• _PROMPT_
Copy exactly the lines of the records below, and only those lines, beginning with the line that contains "magic ← unle <$> slice_ix 0 4 bs;" and ending with the line that contains "Definition stem (upto".

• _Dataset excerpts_
■ ■ ■

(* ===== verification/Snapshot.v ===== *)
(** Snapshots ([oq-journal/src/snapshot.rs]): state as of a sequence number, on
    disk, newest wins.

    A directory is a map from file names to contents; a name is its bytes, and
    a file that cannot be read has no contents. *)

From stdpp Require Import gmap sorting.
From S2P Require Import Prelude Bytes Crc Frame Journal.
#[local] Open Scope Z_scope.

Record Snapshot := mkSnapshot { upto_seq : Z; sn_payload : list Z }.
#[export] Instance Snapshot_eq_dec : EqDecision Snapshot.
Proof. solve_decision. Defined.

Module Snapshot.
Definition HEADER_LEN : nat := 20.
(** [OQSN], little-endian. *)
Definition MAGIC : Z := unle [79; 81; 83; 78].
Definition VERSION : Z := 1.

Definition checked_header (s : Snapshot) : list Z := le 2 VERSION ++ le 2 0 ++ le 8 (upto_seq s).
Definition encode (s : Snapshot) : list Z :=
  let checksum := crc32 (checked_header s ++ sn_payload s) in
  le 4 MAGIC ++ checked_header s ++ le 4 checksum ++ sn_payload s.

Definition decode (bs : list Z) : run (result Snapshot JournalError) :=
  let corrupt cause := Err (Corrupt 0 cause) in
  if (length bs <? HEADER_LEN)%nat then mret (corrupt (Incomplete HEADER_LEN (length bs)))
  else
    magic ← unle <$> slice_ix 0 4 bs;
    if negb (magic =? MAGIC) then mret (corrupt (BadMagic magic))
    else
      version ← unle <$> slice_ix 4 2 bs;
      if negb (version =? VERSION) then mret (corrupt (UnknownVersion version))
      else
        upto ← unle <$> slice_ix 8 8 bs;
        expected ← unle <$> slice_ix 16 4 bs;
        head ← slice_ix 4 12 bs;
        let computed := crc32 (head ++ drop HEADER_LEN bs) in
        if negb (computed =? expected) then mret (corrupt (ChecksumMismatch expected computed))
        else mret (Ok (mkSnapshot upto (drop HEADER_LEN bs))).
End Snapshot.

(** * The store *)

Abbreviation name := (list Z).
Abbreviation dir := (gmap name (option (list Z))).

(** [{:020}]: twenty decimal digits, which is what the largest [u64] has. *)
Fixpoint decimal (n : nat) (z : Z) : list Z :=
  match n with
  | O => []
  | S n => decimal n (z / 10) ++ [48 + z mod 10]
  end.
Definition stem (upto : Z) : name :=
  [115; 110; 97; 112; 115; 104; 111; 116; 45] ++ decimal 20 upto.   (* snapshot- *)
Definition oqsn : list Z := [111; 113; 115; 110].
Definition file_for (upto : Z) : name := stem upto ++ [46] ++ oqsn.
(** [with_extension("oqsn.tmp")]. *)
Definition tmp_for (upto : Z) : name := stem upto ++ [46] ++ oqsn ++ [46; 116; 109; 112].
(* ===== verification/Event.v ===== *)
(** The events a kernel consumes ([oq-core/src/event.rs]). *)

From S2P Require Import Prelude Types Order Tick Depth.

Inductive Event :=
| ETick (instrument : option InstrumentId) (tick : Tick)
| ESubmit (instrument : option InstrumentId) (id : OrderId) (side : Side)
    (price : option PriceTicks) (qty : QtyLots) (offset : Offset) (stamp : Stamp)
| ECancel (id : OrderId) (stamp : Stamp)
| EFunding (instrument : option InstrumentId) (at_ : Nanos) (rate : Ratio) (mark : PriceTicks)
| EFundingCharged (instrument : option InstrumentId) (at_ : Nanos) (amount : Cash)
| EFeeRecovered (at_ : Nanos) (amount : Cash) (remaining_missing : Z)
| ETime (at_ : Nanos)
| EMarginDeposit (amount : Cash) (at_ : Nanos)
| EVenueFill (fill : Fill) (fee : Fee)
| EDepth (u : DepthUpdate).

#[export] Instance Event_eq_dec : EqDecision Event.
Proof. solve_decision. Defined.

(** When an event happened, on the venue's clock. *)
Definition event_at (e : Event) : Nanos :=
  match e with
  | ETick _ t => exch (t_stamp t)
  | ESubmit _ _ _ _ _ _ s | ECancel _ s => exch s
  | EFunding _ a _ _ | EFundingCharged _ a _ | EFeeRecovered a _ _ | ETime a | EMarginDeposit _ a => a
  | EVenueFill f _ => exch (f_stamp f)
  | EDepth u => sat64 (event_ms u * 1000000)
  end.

■ ■ ■

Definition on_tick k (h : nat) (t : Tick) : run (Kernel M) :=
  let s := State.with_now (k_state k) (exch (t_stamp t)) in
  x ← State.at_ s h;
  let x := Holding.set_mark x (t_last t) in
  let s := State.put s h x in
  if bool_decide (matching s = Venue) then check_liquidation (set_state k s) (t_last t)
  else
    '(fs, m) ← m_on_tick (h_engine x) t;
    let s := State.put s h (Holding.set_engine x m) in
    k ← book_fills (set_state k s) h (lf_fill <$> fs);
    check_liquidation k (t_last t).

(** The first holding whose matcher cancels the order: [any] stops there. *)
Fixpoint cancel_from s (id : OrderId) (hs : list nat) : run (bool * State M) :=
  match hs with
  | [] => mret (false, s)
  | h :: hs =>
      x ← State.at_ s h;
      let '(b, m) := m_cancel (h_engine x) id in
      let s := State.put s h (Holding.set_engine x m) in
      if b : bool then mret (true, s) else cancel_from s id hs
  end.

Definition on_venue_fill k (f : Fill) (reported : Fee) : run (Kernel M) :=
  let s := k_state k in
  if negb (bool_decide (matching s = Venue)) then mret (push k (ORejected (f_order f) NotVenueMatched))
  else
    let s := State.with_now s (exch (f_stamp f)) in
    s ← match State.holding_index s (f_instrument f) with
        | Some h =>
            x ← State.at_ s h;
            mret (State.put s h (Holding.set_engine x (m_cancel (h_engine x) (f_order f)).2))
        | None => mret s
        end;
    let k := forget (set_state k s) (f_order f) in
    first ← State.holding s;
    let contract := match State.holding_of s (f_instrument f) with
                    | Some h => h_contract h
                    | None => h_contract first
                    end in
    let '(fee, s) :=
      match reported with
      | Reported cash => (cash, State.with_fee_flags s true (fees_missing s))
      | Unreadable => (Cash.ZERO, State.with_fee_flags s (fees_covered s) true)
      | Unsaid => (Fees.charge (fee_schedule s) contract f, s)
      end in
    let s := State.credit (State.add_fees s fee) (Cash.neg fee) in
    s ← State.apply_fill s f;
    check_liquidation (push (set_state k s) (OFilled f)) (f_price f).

■ ■ ■

• _EXERCISE RESPONSE_
    magic ← unle <$> slice_ix 0 4 bs;
    if negb (magic =? MAGIC) then mret (corrupt (BadMagic magic))
    else
      version ← unle <$> slice_ix 4 2 bs;
      if negb (version =? VERSION) then mret (corrupt (UnknownVersion version))
      else
        upto ← unle <$> slice_ix 8 8 bs;
        expected ← unle <$> slice_ix 16 4 bs;
        head ← slice_ix 4 12 bs;
        let computed := crc32 (head ++ drop HEADER_LEN bs) in
        if negb (computed =? expected) then mret (corrupt (ChecksumMismatch expected computed))
        else mret (Ok (mkSnapshot upto (drop HEADER_LEN bs))).
End Snapshot.

(** * The store *)

Abbreviation name := (list Z).
Abbreviation dir := (gmap name (option (list Z))).

(** [{:020}]: twenty decimal digits, which is what the largest [u64] has. *)
Fixpoint decimal (n : nat) (z : Z) : list Z :=
  match n with
  | O => []
  | S n => decimal n (z / 10) ++ [48 + z mod 10]
  end.
Definition stem (upto : Z) : name :=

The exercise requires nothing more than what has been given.